+++ Provided material

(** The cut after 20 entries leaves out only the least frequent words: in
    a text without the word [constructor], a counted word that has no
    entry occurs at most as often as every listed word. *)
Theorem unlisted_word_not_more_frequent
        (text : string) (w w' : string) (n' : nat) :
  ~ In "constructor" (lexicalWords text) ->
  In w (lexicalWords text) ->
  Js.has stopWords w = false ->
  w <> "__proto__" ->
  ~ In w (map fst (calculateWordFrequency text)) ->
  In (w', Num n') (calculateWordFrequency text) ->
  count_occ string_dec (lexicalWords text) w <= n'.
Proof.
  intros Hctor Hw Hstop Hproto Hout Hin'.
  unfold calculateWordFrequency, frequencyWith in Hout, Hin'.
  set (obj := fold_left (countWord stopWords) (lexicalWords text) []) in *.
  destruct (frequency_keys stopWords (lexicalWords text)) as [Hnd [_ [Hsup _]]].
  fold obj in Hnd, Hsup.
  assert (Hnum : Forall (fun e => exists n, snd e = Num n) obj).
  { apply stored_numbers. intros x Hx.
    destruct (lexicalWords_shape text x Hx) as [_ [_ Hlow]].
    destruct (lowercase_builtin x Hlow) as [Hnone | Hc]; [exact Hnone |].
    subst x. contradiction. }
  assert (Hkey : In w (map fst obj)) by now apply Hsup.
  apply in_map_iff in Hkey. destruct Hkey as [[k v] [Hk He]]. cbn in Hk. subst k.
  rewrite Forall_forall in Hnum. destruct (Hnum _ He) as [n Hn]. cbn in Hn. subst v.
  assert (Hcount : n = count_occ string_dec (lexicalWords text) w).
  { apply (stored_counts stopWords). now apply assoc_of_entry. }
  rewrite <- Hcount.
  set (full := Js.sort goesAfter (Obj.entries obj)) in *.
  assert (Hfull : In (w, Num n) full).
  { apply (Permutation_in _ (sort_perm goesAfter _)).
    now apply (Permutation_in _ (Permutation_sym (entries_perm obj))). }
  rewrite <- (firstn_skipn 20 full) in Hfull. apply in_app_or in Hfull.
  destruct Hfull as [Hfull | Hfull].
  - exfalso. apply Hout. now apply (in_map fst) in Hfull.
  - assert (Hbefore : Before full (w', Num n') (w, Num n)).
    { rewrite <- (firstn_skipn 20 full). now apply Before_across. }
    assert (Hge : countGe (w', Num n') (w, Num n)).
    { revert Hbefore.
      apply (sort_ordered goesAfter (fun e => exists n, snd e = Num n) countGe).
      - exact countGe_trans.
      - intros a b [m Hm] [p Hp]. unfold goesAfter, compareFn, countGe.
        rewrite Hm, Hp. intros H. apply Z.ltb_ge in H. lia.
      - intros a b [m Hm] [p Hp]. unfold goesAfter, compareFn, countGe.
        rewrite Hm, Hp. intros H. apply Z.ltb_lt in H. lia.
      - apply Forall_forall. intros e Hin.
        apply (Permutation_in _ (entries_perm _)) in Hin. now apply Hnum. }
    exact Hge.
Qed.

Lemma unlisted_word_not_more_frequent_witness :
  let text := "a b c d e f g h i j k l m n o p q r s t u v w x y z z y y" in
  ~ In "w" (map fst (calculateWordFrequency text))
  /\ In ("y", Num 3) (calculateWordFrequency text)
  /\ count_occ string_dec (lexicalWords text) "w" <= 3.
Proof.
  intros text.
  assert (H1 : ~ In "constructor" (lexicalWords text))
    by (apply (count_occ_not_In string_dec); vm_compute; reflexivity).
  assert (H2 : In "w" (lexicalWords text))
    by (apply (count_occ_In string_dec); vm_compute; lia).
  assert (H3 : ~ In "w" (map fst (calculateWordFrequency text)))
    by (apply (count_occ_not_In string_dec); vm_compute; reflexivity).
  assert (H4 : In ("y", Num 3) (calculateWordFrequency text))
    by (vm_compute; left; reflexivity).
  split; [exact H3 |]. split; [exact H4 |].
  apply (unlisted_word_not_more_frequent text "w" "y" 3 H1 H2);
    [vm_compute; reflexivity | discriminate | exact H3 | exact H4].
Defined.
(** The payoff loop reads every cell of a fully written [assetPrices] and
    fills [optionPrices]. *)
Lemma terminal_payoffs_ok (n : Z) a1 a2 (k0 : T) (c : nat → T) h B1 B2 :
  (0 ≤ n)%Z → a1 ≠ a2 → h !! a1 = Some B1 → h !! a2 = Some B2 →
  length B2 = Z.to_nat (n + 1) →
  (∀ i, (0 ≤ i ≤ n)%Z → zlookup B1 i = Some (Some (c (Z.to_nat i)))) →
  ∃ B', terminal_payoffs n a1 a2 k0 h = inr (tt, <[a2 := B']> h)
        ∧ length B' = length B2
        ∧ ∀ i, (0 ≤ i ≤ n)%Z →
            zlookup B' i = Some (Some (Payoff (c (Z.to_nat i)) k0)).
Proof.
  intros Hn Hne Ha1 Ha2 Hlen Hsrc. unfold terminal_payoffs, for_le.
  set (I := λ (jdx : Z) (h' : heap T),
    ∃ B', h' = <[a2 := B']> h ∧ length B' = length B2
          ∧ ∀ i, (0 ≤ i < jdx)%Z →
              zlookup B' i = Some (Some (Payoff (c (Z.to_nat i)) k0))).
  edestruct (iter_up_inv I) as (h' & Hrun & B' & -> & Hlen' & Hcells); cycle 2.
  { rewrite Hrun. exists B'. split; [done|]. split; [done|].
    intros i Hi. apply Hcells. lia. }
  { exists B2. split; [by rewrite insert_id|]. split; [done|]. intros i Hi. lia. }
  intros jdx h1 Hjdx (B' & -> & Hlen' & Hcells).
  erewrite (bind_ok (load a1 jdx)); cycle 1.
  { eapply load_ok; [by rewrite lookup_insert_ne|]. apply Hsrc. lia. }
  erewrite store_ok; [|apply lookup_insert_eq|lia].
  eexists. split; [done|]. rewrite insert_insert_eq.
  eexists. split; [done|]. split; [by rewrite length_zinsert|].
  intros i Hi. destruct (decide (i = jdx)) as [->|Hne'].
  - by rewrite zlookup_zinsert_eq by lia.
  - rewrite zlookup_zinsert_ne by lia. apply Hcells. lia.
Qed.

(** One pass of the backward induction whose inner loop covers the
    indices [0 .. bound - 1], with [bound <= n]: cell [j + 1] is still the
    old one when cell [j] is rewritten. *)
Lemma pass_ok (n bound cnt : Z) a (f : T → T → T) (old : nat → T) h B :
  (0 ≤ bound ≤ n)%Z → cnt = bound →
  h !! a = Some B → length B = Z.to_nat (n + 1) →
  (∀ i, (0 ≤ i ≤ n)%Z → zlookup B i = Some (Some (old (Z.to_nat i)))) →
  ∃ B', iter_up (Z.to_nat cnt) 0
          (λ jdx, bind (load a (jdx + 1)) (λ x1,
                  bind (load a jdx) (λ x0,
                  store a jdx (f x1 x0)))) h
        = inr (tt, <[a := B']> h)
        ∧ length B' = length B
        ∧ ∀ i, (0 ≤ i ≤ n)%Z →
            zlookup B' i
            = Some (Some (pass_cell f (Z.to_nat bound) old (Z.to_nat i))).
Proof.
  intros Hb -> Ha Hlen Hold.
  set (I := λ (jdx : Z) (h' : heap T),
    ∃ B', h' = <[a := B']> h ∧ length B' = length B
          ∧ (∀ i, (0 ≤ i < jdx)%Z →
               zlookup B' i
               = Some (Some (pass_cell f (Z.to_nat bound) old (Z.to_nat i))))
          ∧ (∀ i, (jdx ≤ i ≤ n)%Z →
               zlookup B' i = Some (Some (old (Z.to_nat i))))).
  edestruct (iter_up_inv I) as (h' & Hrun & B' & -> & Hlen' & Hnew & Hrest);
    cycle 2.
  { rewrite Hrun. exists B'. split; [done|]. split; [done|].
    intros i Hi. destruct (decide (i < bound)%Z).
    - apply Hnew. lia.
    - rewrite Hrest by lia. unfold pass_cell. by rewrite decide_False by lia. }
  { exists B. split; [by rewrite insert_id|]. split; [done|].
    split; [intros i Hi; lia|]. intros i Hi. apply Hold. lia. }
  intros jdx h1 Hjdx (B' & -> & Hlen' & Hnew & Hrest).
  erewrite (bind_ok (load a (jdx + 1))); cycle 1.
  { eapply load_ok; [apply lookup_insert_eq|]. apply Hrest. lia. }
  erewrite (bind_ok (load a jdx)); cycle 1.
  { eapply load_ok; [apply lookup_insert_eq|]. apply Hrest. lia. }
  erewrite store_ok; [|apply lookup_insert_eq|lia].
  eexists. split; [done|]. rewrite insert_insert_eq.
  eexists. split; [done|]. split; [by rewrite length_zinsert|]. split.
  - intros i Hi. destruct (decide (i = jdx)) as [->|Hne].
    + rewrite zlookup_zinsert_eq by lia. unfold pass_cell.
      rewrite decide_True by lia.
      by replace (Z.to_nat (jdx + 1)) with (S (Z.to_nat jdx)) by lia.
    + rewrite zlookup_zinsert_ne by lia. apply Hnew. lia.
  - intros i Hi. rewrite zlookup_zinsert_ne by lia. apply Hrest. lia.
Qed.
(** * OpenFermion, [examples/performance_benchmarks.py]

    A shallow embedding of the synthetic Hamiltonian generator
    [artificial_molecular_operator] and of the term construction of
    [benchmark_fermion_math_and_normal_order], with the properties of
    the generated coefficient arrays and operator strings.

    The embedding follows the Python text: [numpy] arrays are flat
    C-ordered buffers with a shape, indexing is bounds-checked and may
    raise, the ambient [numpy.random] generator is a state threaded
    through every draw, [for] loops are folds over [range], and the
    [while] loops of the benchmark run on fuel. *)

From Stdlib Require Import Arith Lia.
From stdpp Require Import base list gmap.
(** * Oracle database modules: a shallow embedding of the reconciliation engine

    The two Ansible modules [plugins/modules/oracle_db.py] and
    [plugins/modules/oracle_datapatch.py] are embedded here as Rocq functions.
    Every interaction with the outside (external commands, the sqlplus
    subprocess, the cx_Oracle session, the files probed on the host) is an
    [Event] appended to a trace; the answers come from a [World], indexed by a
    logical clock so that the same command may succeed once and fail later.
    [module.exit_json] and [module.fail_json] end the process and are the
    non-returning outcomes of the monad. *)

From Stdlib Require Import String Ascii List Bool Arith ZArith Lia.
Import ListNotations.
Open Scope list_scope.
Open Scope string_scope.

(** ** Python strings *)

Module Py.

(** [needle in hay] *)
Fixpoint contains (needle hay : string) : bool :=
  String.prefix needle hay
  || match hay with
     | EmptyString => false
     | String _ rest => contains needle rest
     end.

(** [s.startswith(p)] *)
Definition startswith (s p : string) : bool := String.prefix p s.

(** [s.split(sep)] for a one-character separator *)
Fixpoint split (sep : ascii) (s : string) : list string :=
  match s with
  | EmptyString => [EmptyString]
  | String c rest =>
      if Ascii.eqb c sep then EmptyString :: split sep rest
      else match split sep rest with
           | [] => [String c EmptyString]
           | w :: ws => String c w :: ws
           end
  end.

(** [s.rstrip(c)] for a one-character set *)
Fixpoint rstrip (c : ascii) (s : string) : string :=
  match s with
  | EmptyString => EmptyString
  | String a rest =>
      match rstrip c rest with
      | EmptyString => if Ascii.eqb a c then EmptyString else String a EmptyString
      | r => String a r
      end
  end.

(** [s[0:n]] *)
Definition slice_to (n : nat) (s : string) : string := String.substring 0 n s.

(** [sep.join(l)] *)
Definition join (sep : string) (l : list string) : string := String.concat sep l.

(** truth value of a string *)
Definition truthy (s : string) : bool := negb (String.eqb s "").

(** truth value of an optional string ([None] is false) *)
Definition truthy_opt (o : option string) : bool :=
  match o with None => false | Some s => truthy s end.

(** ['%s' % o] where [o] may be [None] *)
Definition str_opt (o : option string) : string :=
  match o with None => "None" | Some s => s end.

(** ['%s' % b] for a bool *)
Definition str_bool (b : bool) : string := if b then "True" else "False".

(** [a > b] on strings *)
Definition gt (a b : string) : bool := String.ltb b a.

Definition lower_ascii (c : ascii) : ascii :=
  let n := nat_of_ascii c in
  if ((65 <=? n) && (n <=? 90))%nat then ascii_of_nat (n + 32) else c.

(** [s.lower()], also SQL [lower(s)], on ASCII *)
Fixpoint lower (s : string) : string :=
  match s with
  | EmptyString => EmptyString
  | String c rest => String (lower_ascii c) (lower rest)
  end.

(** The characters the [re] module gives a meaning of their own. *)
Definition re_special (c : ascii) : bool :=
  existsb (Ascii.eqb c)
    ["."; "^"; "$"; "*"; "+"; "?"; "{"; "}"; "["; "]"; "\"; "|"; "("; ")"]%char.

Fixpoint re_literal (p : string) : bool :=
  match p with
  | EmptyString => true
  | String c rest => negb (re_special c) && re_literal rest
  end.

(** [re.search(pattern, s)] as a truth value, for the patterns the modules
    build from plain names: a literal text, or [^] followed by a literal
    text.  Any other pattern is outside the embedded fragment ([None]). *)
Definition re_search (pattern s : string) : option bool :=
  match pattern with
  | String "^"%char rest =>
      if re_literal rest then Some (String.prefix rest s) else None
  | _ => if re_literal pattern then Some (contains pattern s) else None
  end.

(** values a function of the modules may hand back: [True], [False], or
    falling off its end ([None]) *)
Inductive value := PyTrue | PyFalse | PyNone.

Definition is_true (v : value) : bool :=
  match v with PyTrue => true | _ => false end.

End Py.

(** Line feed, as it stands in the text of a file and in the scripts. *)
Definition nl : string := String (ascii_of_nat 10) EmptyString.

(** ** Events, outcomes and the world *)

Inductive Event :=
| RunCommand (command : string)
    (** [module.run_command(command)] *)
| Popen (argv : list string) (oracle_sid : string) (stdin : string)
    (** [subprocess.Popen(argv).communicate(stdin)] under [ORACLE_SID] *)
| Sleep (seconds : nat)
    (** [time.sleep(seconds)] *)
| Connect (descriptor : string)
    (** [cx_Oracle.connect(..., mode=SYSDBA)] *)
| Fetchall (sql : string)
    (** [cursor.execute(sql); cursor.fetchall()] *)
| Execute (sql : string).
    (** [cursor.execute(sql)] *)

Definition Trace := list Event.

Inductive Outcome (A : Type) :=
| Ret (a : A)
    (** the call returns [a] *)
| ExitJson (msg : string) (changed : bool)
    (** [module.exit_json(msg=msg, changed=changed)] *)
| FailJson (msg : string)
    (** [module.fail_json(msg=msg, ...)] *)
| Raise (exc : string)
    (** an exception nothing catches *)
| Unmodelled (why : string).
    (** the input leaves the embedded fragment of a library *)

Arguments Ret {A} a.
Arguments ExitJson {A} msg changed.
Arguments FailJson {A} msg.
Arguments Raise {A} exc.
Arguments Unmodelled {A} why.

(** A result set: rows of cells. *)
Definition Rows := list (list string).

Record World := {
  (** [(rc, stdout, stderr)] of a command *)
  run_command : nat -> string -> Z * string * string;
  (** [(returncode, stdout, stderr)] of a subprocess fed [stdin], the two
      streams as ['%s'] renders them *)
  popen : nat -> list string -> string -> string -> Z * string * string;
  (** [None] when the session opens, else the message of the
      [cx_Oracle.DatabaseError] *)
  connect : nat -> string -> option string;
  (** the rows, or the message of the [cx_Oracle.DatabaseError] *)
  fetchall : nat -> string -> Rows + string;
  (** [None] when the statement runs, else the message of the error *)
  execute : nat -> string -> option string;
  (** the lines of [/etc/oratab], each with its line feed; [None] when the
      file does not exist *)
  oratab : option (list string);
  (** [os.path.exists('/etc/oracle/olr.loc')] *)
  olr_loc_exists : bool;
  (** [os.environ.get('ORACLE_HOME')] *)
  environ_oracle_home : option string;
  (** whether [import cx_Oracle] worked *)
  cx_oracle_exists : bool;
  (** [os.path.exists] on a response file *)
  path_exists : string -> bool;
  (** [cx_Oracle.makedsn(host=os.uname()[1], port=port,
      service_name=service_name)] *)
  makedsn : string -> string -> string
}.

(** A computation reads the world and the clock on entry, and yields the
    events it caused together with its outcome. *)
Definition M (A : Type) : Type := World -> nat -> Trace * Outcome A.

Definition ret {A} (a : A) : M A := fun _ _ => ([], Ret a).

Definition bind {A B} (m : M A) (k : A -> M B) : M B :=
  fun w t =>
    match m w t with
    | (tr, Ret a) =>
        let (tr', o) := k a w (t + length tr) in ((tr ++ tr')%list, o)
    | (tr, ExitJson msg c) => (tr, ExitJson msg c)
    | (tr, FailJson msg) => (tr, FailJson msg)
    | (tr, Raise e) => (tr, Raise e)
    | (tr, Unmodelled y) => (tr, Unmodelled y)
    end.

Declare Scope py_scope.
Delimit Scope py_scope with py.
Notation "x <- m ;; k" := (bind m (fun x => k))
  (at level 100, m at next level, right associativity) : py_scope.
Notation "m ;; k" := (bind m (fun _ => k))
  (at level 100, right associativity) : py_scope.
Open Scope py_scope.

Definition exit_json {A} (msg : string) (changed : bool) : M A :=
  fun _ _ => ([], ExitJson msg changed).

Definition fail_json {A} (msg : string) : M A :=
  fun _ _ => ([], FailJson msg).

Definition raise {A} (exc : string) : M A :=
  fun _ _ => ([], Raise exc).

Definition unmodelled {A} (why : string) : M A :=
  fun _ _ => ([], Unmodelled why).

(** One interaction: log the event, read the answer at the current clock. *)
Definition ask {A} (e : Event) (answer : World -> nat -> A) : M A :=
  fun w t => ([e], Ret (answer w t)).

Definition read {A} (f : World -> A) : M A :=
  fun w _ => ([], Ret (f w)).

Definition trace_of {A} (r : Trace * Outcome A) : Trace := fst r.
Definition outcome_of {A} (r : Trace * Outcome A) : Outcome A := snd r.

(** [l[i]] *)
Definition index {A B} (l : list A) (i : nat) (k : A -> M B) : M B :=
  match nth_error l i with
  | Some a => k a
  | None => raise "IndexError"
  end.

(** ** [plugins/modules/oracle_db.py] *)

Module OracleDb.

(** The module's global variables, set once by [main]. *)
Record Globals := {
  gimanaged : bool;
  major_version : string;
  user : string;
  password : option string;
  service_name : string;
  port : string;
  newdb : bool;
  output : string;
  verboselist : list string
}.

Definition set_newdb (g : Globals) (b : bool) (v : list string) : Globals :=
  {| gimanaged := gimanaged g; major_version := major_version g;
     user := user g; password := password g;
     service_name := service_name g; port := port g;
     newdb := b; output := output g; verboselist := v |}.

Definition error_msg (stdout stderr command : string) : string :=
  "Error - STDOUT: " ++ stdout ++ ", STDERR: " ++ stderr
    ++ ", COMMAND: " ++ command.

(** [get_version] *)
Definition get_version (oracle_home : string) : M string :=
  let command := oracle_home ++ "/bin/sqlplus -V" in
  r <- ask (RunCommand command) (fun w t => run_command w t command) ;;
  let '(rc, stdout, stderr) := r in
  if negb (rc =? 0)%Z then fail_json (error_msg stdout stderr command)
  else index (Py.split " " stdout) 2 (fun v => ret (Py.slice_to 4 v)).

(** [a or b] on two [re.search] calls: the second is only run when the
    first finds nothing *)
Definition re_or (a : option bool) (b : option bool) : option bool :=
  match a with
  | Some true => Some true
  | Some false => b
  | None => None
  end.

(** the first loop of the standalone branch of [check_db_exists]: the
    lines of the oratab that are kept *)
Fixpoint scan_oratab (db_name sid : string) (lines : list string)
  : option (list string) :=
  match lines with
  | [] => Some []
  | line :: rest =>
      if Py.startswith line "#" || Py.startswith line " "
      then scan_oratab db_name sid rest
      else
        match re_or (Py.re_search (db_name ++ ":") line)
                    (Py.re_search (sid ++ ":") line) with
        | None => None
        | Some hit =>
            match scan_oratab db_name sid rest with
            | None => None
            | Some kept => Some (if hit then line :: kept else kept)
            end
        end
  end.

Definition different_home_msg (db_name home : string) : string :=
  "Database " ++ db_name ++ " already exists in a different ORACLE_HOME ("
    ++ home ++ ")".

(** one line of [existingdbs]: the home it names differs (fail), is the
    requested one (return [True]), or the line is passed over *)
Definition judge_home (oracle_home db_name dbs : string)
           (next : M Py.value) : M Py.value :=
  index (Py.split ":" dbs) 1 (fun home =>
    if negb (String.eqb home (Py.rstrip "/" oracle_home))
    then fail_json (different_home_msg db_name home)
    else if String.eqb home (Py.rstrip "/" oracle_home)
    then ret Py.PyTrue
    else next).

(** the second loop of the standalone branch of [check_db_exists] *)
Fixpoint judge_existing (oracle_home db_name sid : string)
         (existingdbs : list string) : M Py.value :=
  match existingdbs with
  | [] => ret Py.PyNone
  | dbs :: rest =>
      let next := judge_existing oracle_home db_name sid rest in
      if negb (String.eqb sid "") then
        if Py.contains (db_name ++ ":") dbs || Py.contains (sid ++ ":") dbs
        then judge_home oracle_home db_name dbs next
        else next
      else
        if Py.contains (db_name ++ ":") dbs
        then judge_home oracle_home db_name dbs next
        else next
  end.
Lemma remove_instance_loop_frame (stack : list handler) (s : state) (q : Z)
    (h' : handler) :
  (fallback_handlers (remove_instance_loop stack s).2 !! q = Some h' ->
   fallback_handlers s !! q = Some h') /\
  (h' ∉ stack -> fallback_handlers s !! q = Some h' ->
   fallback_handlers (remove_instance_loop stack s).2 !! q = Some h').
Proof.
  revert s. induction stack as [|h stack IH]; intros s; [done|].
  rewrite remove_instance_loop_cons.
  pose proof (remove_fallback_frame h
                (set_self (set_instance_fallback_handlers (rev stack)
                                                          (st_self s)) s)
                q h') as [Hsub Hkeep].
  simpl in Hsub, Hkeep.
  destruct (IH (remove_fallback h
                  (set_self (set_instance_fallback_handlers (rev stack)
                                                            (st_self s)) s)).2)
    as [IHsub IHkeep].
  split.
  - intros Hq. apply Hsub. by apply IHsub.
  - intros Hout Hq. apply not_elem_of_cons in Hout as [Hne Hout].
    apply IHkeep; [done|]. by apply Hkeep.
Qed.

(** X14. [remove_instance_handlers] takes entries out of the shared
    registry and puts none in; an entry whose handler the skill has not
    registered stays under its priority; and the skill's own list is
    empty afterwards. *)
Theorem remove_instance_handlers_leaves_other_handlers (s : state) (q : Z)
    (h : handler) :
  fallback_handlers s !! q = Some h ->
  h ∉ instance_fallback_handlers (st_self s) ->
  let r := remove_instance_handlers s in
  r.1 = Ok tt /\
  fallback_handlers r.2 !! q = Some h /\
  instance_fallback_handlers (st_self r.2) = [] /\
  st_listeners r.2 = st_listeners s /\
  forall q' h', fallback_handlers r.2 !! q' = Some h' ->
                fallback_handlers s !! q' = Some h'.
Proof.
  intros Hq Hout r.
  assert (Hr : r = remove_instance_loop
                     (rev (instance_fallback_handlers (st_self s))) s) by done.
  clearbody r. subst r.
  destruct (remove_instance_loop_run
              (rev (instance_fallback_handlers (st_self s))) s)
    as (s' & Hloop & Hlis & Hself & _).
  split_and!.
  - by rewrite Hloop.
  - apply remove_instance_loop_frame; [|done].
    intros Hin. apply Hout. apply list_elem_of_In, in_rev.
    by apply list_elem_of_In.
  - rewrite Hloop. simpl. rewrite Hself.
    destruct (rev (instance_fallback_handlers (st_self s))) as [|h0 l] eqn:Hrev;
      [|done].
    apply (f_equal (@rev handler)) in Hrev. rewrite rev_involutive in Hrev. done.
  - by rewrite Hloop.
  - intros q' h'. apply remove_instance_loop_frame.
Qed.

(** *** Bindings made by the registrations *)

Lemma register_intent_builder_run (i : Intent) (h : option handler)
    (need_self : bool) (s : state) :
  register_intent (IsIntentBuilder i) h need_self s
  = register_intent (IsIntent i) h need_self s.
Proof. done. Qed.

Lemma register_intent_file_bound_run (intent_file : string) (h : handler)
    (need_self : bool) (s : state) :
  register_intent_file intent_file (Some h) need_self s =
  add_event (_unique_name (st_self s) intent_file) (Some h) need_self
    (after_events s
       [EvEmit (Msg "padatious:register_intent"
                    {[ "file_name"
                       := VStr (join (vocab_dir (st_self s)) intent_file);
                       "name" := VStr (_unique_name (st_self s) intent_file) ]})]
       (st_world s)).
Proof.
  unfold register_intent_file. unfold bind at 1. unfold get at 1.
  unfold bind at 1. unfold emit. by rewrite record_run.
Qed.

++++++

*Work order*: Take the line above containing "(sql : string).", the line containing "(why : string).", and all lines in between, and copy them exactly without anything else.

*Finished task*:
| Execute (sql : string).
    (** [cursor.execute(sql)] *)

Definition Trace := list Event.

Inductive Outcome (A : Type) :=
| Ret (a : A)
    (** the call returns [a] *)
| ExitJson (msg : string) (changed : bool)
    (** [module.exit_json(msg=msg, changed=changed)] *)
| FailJson (msg : string)
    (** [module.fail_json(msg=msg, ...)] *)
| Raise (exc : string)
    (** an exception nothing catches *)
| Unmodelled (why : string).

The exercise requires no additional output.